Here's an example using the iris dataset.
data(iris)
#Split into train and test sets.
train <- sample(1:nrow(iris),100)
test <- -1*train
iris[test,]
Sepal.Length Sepal.Width Petal.Length Petal.Width Species
34 5.5 4.2 1.4 0.2 setosa
106 7.6 3.0 6.6 2.1 virginica
112 6.4 2.7 5.3 1.9 virginica
127 6.2 2.8 4.8 1.8 virginica
132 7.9 3.8 6.4 2.0 virginica
model.matrix()
creates a column for each level of the factor, even if it is not present in the data. Zero indicates it is not that level, one indicates it is. Adding the zero specifies that you do not want an intercept or reference level and is equivalent to -1.
oh_train <- model.matrix(~0+iris[train,'Species'])
oh_test <- model.matrix(~0+iris[test,'Species'])
#Renaming the columns to be more concise.
attr(oh_test, "dimnames")[[2]] <- levels(iris$Species)
setosa versicolor virginica
1 1 0 0
2 0 0 1
3 0 0 1
4 0 0 1
5 0 0 1
P.S. It's generally preferable to include all categories in training and test data.
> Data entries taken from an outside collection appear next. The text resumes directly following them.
(** C4: when a source yields its list of servers, the body of the sources
    loop falls through with the registry extended by exactly those servers
    of the list, in the order of the list, whose name the names given to it
    include; a name is included when and only when [strings.EqualFold]
    equates it with one of these names.  The names [ConfigLoad] gives to
    the body are the wanted names: a load whose sources pass comes to the
    source goes on, from the state so extended, with the sources after it
    and then with the servers declared one by one. *)
Theorem source_candidates_filtered
        (names : list string) (sourceName : string) (source : SourceConfig)
        (st : State X) (src : Source X) (servers : list (Server X)) :
  firstMissing source = None ->
  snd (callNewSource X (defaultRefreshDelay source) st) = Ok src ->
  snd (callParse X src (fst (callNewSource X (defaultRefreshDelay source) st)))
    = Ok servers ->
  exists st',
    sourceStep X names sourceName source st = Next st'
    /\ registeredServers (proxy st')
       = registeredServers (proxy st)
            ++ filter (fun server => includesName X names (name server)) servers
    /\ (forall server : Server X,
           includesName X names (name server) = true <->
           exists wanted, In wanted names /\ EqualFold X wanted (name server) = true)
    /\ (forall (config : Config) (st0 : State X) (config_file : string)
               (before after : gomap SourceConfig),
           wantedNames config = names ->
           SourcesConfig config = before ++ (sourceName, source) :: after ->
           sourcesPassAt X config st0 before st ->
           registeredServers (proxy st')
             = registeredServers (proxy st)
                 ++ filter (fun server =>
                              includesName X (wantedNames config) (name server))
                           servers
           /\ ConfigLoad X st0 config_file
              = andThen X (sourcesLoop X (wantedNames config) after st')
                        (resolveServers X config (wantedNames config))).
Proof.
  intros Hfields Hsrc Hparse.
  assert (sourceStep X names sourceName source st
          = Next (registerWanted X names servers
                    (fst (callParse X src
                            (fst (callNewSource X (defaultRefreshDelay source) st))))))
    as Hstep.
  { rewrite (sourceStep_complete names sourceName source st Hfields).
    simpl in Hsrc, Hparse. simpl. now rewrite Hsrc, Hparse. }
  eexists. split; [exact Hstep|]. split; [|split].
  - now rewrite registerWanted_registered.
  - intros server. apply includesName_true_iff.
  - intros config st0 config_file before after Hnames Hsources Hat. split.
    + rewrite Hnames. now rewrite registerWanted_registered.
    + rewrite (ConfigLoad_at_source config st0 st config_file before after
                                    sourceName source Hsources Hat).
      rewrite Hnames, Hstep. reflexivity.
Qed.

(** *** The servers declared one by one *)

Lemma serverStep_stamp (servers : gomap ServerConfig) (serverName : string)
      (serverConfig : ServerConfig) (st : State X) :
  lookup servers serverName = Some serverConfig ->
  Stamp serverConfig <> "" ->
  serverStep X servers serverName st
  = Exit (emit X (Log SeverityFatal "Stamps are not implemented yet") st).
Proof.
  intros Hlookup Hstamp. unfold serverStep. rewrite Hlookup.
  apply nonempty_length in Hstamp. now rewrite Hstamp.
Qed.

(** The servers pass does not get past a name whose entry holds a stamp
    string. *)
Lemma serversLoop_stamp (servers : gomap ServerConfig) (serverName : string)
      (serverConfig : ServerConfig) (names : list string) :
  lookup servers serverName = Some serverConfig ->
  Stamp serverConfig <> "" ->
  In serverName names ->
  forall st st' : State X, serversLoop X servers names st <> Next st'.
Proof.
  intros Hlookup Hstamp. induction names as [|n names IH]; intros Hin st st'.
  - destruct Hin.
  - simpl. destruct Hin as [->|Hin].
    + rewrite (serverStep_stamp _ _ _ st Hlookup Hstamp). discriminate.
    + destruct (serverStep X servers n st) as [st1|st1 err|st1];
        [now apply IH | discriminate | discriminate].
Qed.

(** When the servers pass stands at [serverName], the load ends the way
    the body ends for it. *)
Lemma ConfigLoad_at_server (config : Config) (st0 st : State X)
      (config_file : string) (before after : list string) (serverName : string) :
  wantedNames config = before ++ serverName :: after ->
  serversPassAt X config st0 before st ->
  ConfigLoad X st0 config_file
  = andThen X (serverStep X (ServersConfig config) serverName st)
            (fun st' => andThen X (serversLoop X (ServersConfig config) after st')
                                (checkRegistry X)).
Proof.
  intros Hnames (st1 & (Hdec & Hlisten & Hsources) & Hbefore).
  rewrite (ConfigLoad_decoded st0 config_file config Hdec Hlisten).
  unfold resolve. rewrite Hsources. simpl. unfold resolveServers.
  rewrite Hnames, serversLoop_app, Hbefore. simpl.
  destruct (serverStep X (ServersConfig config) serverName st); reflexivity.
Qed.

Lemma lookup_In_NoDup {V : Type} (m : gomap V) (k : string) (v : V) :
  NoDup (keys m) -> In (k, v) m -> lookup m k = Some v.
Proof.
  induction m as [|[k' v'] m IH]; simpl; [intros _ []|].
  intros Hnodup Hin. inversion Hnodup as [|? ? Hnot Hrest]; subst.
  destruct (String.eqb_spec k' k) as [->|Hne].
  - destruct Hin as [[= ->]|Hin]; [reflexivity|].
    exfalso. apply Hnot. apply In_keys. now exists v.
  - destruct Hin as [[= Hk _]|Hin]; [contradiction | now apply IH].
Qed.

(** A name that has an entry is not passed over: whichever way the body
    ends, something has been done. *)
Lemma serverStep_declared (servers : gomap ServerConfig) (serverName : string)
      (serverConfig : ServerConfig) (st : State X) :
  lookup servers serverName = Some serverConfig ->
  serverStep X servers serverName st <> Next st.
Proof.
  intros Hlookup. unfold serverStep. rewrite Hlookup.
  destruct (0 <? String.length (Stamp serverConfig))%nat; [discriminate|].
  simpl. destruct (NewServerStampFromLegacy X _ _ _ _) as [built|err];
    [|discriminate].
  intros [= H]. apply (f_equal trace) in H. simpl in H.
  apply (f_equal (@List.length _)) in H. rewrite length_app in H. simpl in H. lia.
Qed.

(** C10: the entry of a wanted name is looked up by equality of the key.
    What the lookup finds is stored under that very name; a name that is a
    key is found, and with distinct keys, as in a Go map, the entry found is
    the one stored under it.  The body of the servers loop falls through
    with the state untouched (no error, no server registered, nothing
    logged) exactly when the wanted name is no key of the table, and the
    load then goes on with the names after it.  This is so even when the
    table has a key that [strings.EqualFold] equates with the name, a key
    that [includesName], which filters the servers of the sources, accepts
    for it. *)
Theorem explicit_lookup_is_exact
        (servers : gomap ServerConfig) (serverName : string) (st : State X) :
  (forall serverConfig : ServerConfig,
      lookup servers serverName = Some serverConfig ->
      In (serverName, serverConfig) servers)
  /\ (~ In serverName (keys servers) ->
      serverStep X servers serverName st = Next st)
  /\ (forall key : string,
         In key (keys servers) ->
         EqualFold X key serverName = true ->
         ~ In serverName (keys servers) ->
         serverStep X servers serverName st = Next st
         /\ includesName X (keys servers) serverName = true)
  /\ (In serverName (keys servers) ->
      exists serverConfig : ServerConfig,
        lookup servers serverName = Some serverConfig)
  /\ (NoDup (keys servers) ->
      forall serverConfig : ServerConfig,
        In (serverName, serverConfig) servers ->
        lookup servers serverName = Some serverConfig)
  /\ (serverStep X servers serverName st = Next st ->
      ~ In serverName (keys servers))
  /\ (forall (config : Config) (st0 : State X) (config_file : string)
             (before after : list string),
         ServersConfig config = servers ->
         wantedNames config = before ++ serverName :: after ->
         serversPassAt X config st0 before st ->
         ~ In serverName (keys servers) ->
         ConfigLoad X st0 config_file
           = andThen X (serversLoop X servers after st) (checkRegistry X)).
Proof.
  assert (~ In serverName (keys servers) ->
          serverStep X servers serverName st = Next st) as Hskip.
  { intros Hnot. apply lookup_None_iff in Hnot. unfold serverStep.
    now rewrite Hnot. }
  assert (In serverName (keys servers) ->
          exists serverConfig, lookup servers serverName = Some serverConfig)
    as Hfound.
  { intros Hin. destruct (lookup servers serverName) as [sc|] eqn:E.
    - now exists sc.
    - apply lookup_None_iff in E. contradiction. }
  split; [intros serverConfig; apply lookup_Some_In|].
  split; [exact Hskip|]. split.
  { intros key Hkey Hfold Hnot. split; [now apply Hskip|].
    apply includesName_true_iff. now exists key. }
  split; [exact Hfound|].
  split; [intros Hnodup serverConfig; now apply lookup_In_NoDup|]. split.
  - intros Hstep Hin. destruct (Hfound Hin) as [sc Hlookup].
    exact (serverStep_declared servers serverName sc st Hlookup Hstep).
  - intros config st0 config_file before after <- Hnames Hat Hnot.
    rewrite (ConfigLoad_at_server config st0 st config_file before after
                                  serverName Hnames Hat).
    now rewrite (Hskip Hnot).
Qed.

(** C3, as the code has it: a wanted name whose entry in the servers table
    holds a non-empty stamp string makes the body of the servers loop end
    the process through [dlog.Fatal], whatever the other fields of the
    entry hold: the only thing done is the fatal log line, so the stamp
    builder is not called and the registry is left as it was.  A load whose
    servers pass comes to that name ends there, the process with it,
    without any error returned to the caller; and no load of a
    configuration with such a name returns nil. *)
Theorem stamp_string_is_fatal
        (servers : gomap ServerConfig) (serverName : string)
        (serverConfig : ServerConfig) (st : State X) :
  lookup servers serverName = Some serverConfig ->
  Stamp serverConfig <> "" ->
  serverStep X servers serverName st
    = Exit (emit X (Log SeverityFatal "Stamps are not implemented yet") st)
  /\ (forall (config : Config) (st0 : State X) (config_file : string)
             (before after : list string),
         ServersConfig config = servers ->
         wantedNames config = before ++ serverName :: after ->
         serversPassAt X config st0 before st ->
         ConfigLoad X st0 config_file
           = (emit X (Log SeverityFatal "Stamps are not implemented yet") st, Exited))
  /\ (forall (config : Config) (st0 : State X) (config_file : string),
         ServersConfig config = servers ->
         decoded X st0 = Ok config ->
         In serverName (wantedNames config) ->
         snd (ConfigLoad X st0 config_file) <> Returned None).
Proof.
  intros Hlookup Hstamp. split; [now apply serverStep_stamp with serverConfig|].
  split.
  - intros config st0 config_file before after <- Hnames Hat.
    rewrite (ConfigLoad_at_server config st0 st config_file before after
                                  serverName Hnames Hat).
    now rewrite (serverStep_stamp _ _ _ st Hlookup Hstamp).
  - intros config st0 config_file <- Hdec Hin.
    unfold decoded in Hdec. unfold ConfigLoad. simpl in *. rewrite Hdec.
    destruct (List.length (ListenAddresses config) =? 0)%nat; [discriminate|].
    unfold resolve.
    destruct (sourcesLoop X (wantedNames config) (SourcesConfig config) _)
      as [st1|st1 err|st1]; simpl; try discriminate.
    unfold resolveServers.
    pose proof (serversLoop_stamp _ _ _ (wantedNames config) Hlookup Hstamp Hin st1)
      as Hnever.
    destruct (serversLoop X (ServersConfig config) (wantedNames config) st1)
      as [st2|st2 err|st2]; simpl; try discriminate.
    now contradiction (Hnever st2).
Qed.
(** Digit grouping of [Intl.NumberFormat('ko-KR')]: the locale groups by
    three with a comma.  [group_rev] works on the digits least
    significant first: after every full group of three that is followed
    by at least one more digit it emits the separator. *)
Definition separator : ascii := ","%char.

Fixpoint group_rev (ds : list ascii) : list ascii :=
  match ds with
  | a :: b :: c :: ((_ :: _) as more) => a :: b :: c :: separator :: group_rev more
  | _ => ds
  end.

Definition group3 (s : string) : string :=
  string_of_list_ascii (rev (group_rev (rev (list_ascii_of_string s)))).

(** [Number.MAX_SAFE_INTEGER]: up to this magnitude every integer is a
    number of its own, so the digits printed are the digits of the integer.
    Beyond it a number is printed with the digits of the nearest double;
    the definitions below are meant for the safe range only. *)
Definition MAX_SAFE_INTEGER : Z := 2 ^ 53 - 1.

(** [new Intl.NumberFormat('ko-KR').format(num)] for an integer-valued
    [num] of magnitude at most [MAX_SAFE_INTEGER]: a minus sign for a
    negative number, then the grouped digits. *)
Definition Intl_NumberFormat_koKR_format (num : Z) : string :=
  (if num <? 0 then "-" else EmptyString) +:+ group3 (decimal (Z.abs_N num)).

(** An object literal: its own properties in creation order. *)
Definition object (A : Type) : Type := list (string * A).

(** [obj[key]]. *)
Fixpoint get {A} (key : string) (obj : object A) : option A :=
  match obj with
  | [] => None
  | (k, v) :: rest => if String.eqb k key then Some v else get key rest
  end.

Definition digit_value (c : ascii) : option N :=
  let n := N_of_ascii c in
  if ((48 <=? n) && (n <=? 57))%N then Some (n - 48)%N else None.

Fixpoint parse_digits (acc : N) (s : string) : option N :=
  match s with
  | EmptyString => Some acc
  | String c rest =>
      match digit_value c with
      | Some d => parse_digits (10 * acc + d)%N rest
      | None => None
      end
  end.

(** A property key is an array index when it is the canonical decimal
    string of an integer below 2^32 - 1. *)
Definition array_index (key : string) : option N :=
  match key with
  | EmptyString => None
  | _ =>
      match parse_digits 0 key with
      | Some n =>
          if (String.eqb (decimal n) key && (n <? 2 ^ 32 - 1)%N)%bool
          then Some n else None
      | None => None
      end
  end.

Fixpoint insert_by_index {A} (x : N * A) (l : list (N * A)) : list (N * A) :=
  match l with
  | [] => [x]
  | y :: l' => if (fst x <=? fst y)%N then x :: l else y :: insert_by_index x l'
  end.

Definition sort_by_index {A} (l : list (N * A)) : list (N * A) :=
  foldr insert_by_index [] l.

Definition index_properties {A} (obj : object A) : list (N * A) :=
  omap (fun kv => (fun n => (n, snd kv)) <$> array_index (fst kv)) obj.

Definition string_properties {A} (obj : object A) : list (string * A) :=
  List.filter (fun kv => match array_index (fst kv) with None => true | Some _ => false end) obj.

(** [Object.values(obj)]: own property order puts the array-index keys
    first, in ascending numeric order, then the other keys in creation
    order. *)
Definition Object_values {A} (obj : object A) : list A :=
  (snd <$> sort_by_index (index_properties obj)) ++ (snd <$> string_properties obj).

End JS.

(* ================================================================== *)
(** ** The data of the script *)
(* ================================================================== *)

Record Tip := { icon : string; title : string; description : string }.

Record MonthRecord := { usage : Q; cost : Z }.

Definition energyTips0 : list Tip :=
  [ {| icon := "💡"; title := "LED 조명 사용";
       description := "기존 형광등을 LED 조명으로 교체하여 전력 소비를 70% 절약할 수 있습니다." |};
    {| icon := "❄️"; title := "적정 냉난방 온도 유지";
       description := "여름철 26°C, 겨울철 20°C로 설정하여 에너지 사용량을 크게 줄일 수 있습니다." |};
    {| icon := "🔌"; title := "대기전력 차단";
       description := "사용하지 않는 전자기기의 플러그를 뽑거나 멀티탭 스위치를 꺼주세요." |};
    {| icon := "🪟"; title := "자연광 활용";
       description := "낮 시간에는 블라인드를 열어 자연광을 최대한 활용하고 조명 사용을 줄이세요." |};
    {| icon := "🖥️"; title := "컴퓨터 절전모드 설정";
       description := "컴퓨터와 모니터의 절전모드를 설정하여 불필요한 전력 소비를 방지하세요." |};
    {| icon := "🚪"; title := "출입문 관리";
       description := "냉난방 효율을 높이기 위해 출입문을 자주 열어두지 말고 신속히 닫아주세요." |};
    {| icon := "🌡️"; title := "단열 개선";
       description := "창문과 문틈의 단열을 개선하여 냉난방 에너지 손실을 최소화하세요." |};
    {| icon := "⏰"; title := "피크타임 사용 자제";
       description := "전력 수요가 높은 시간대(오후 2-5시)에는 고전력 기기 사용을 자제하세요." |};
    {| icon := "🔄"; title := "정기적인 설비 점검";
       description := "에어컨 필터 청소, 설비 점검을 통해 에너지 효율을 최적화하세요." |};
    {| icon := "📊"; title := "에너지 사용량 모니터링";
       description := "정기적으로 전력 사용량을 확인하고 절약 목표를 설정하여 관리하세요." |} ].

Definition monthlyData0 : JS.object MonthRecord :=
  [ ("1",  {| usage := 197563.47; cost := 55366215 |});
    ("2",  {| usage := 177796.08; cost := 49819485 |});
    ("3",  {| usage := 143327.69; cost := 40147655 |});
    ("4",  {| usage := 132277.06; cost := 37046848 |});
    ("5",  {| usage := 143383.93; cost := 40163436 |});
    ("6",  {| usage := 137995.68; cost := 38651493 |});
    ("7",  {| usage := 191801.46; cost := 53749395 |});
    ("8",  {| usage := 202643.01; cost := 56791534 |});
    ("9",  {| usage := 134760.35; cost := 37743659 |});
    ("10", {| usage := 142068.13; cost := 39794222 |});
    ("11", {| usage := 138033.7;  cost := 38662161 |});
    ("12", {| usage := 138676.47; cost := 38842522 |}) ].

(** [formatNumber(num)]. *)
Definition formatNumber (num : Z) : string := JS.Intl_NumberFormat_koKR_format num.


(* ================================================================== *)
(** ** The page: the part of the DOM the script reads and writes *)
(* ================================================================== *)

(** The inline style properties the scroll animation sets. *)
Record Style := { opacity : string; transform : string; transition : string }.

(** An element matched by ['.chart-section, .tips-section']. *)
Record Section := { style : Style; observed : bool }.

(** A child of [#tips-grid].  [style.animationDelay] is the text
    [`${index * 0.1}s`], a floating-point product; the record keeps the
    index it was computed from. *)
Record Card := {
  className : string;
  animationDelay_index : nat;
  innerHTML : string;
  backgroundColor : string;
  hover_listeners : bool
}.

(** An element matched by ['.summary-card']. *)
Record SummaryCard := { card_transform : string; click_listener : bool }.

Record Dataset := {
  label : string;
  data : list Z;
  series_type : string;
  yAxisID : string
}.

Record Axis := {
  position : string;
  axis_title : string;
  drawOnChartArea : bool;
  ticks_callback : Z -> string
}.

(** The configuration passed to [new Chart(ctx, ...)]; colours, borders and
    fonts are left out. *)
Record Chart := {
  chart_type : string;
  labels : list string;
  datasets : list Dataset;
  title_text : string;
  scale_y : Axis;
  scale_y1 : Axis;
  interaction_mode : string
}.

Record Page := {
  monthlyData : JS.object MonthRecord;
  energyTips : list Tip;
  textContent : gmap string string;
  tips_grid : list Card;
  summary_cards : list SummaryCard;
  chart_container_height : string;
  chart : option Chart;
  sections : list Section
}.

Definition set_textContent (id text : string) (p : Page) : Page :=
  {| monthlyData := monthlyData p; energyTips := energyTips p;
     textContent := <[id := text]> (textContent p);
     tips_grid := tips_grid p; summary_cards := summary_cards p;
     chart_container_height := chart_container_height p;
     chart := chart p; sections := sections p |}.

Definition set_tips_grid (g : list Card) (p : Page) : Page :=
  {| monthlyData := monthlyData p; energyTips := energyTips p;
     textContent := textContent p;
     tips_grid := g; summary_cards := summary_cards p;
     chart_container_height := chart_container_height p;
     chart := chart p; sections := sections p |}.

Definition set_summary_cards (c : list SummaryCard) (p : Page) : Page :=
  {| monthlyData := monthlyData p; energyTips := energyTips p;
     textContent := textContent p;
     tips_grid := tips_grid p; summary_cards := c;
     chart_container_height := chart_container_height p;
     chart := chart p; sections := sections p |}.

Definition set_chart_container_height (h : string) (p : Page) : Page :=
  {| monthlyData := monthlyData p; energyTips := energyTips p;
     textContent := textContent p;
     tips_grid := tips_grid p; summary_cards := summary_cards p;
     chart_container_height := h;
     chart := chart p; sections := sections p |}.

Definition set_chart (c : Chart) (p : Page) : Page :=
  {| monthlyData := monthlyData p; energyTips := energyTips p;
     textContent := textContent p;
     tips_grid := tips_grid p; summary_cards := summary_cards p;
     chart_container_height := chart_container_height p;
     chart := Some c; sections := sections p |}.

Definition set_sections (s : list Section) (p : Page) : Page :=
  {| monthlyData := monthlyData p; energyTips := energyTips p;
     textContent := textContent p;
     tips_grid := tips_grid p; summary_cards := summary_cards p;
     chart_container_height := chart_container_height p;
     chart := chart p; sections := s |}.
Lemma leaves_at_rewrite v :
  forall k, leaves_at k (R v) = map Rsnd (leaves_at k v).
Proof.
  induction v as [| | | | |l IH|ps IH] using value_ind; intros k;
    try (simpl; now rewrite leaves_at_stored by now apply stored_g).
  - reflexivity.
  - destruct ps as [|p ps]; [reflexivity|].
    rewrite rewrite_leaves_obj.
    change (map_values R (p :: ps))
      with ((fst p, R (snd p)) :: map_values R ps).
    rewrite leaves_at_mapping.
    change ((fst p, R (snd p)) :: map_values R ps)
      with (map_values R (p :: ps)).
    rewrite (leaves_rewrite _ IH), leaves_at_mapping, !map_map.
    reflexivity.
Qed.

Lemma entries_rewrite prev l :
  entries prev (map Rsnd l) = map_values R (entries prev l).
Proof. unfold entries, map_values. now rewrite !map_map. Qed.

Lemma flatten_rewrite o :
  Flat.flatten (map_values R o) = map_values R (Flat.flatten o).
Proof.
  rewrite !flatten_assign.
  rewrite leaves_rewrite
    by (apply Forall_forall; intros kv _; apply leaves_at_rewrite).
  rewrite entries_rewrite.
  change (@nil (string * value)) with (map_values R []) at 1.
  apply assign_map_values.
Qed.

End Rewriting.

(** *** What renaming and flattening build is well formed *)

Lemma wf_renameKeys f v : wf_value (renameKeys f v) = true.
Proof.
  induction v as [| | | | |l IH|ps IH] using value_ind; try reflexivity.
  - simpl. apply forallb_forall. intros a Ha.
    apply in_map_iff in Ha. destruct Ha as (a0 & <- & Ha0).
    rewrite Forall_forall in IH. now apply IH.
  - rewrite renameKeys_renamed. cbn [wf_value]. apply andb_true_iff. split.
    + apply wf_assign. reflexivity.
    + apply forallb_forall. intros [k' x'] Hin.
      apply renamed_props_inv in Hin. destruct Hin as (k & x & Hin & -> & ->).
      rewrite Forall_forall in IH. apply (IH (k, x) Hin).
Qed.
But that's none of my business.
I recommend using the dummyVars function in the caret package:
customers <- data.frame(
id=c(10, 20, 30, 40, 50),
gender=c('male', 'female', 'female', 'male', 'female'),
mood=c('happy', 'sad', 'happy', 'sad','happy'),
outcome=c(1, 1, 0, 0, 0))
customers
id gender mood outcome
1 10 male happy 1
2 20 female sad 1
3 30 female happy 0
4 40 male sad 0
5 50 female happy 0
# dummify the data
dmy <- dummyVars(" ~ .", data = customers)
trsf <- data.frame(predict(dmy, newdata = customers))
trsf
id gender.female gender.male mood.happy mood.sad outcome
1 10 0 1 1 0 1
2 20 1 0 0 1 1
3 30 1 0 1 0 0
4 40 0 1 0 1 0
5 50 1 0 1 0 0
example source
You apply the same procedure to both the training and validation sets.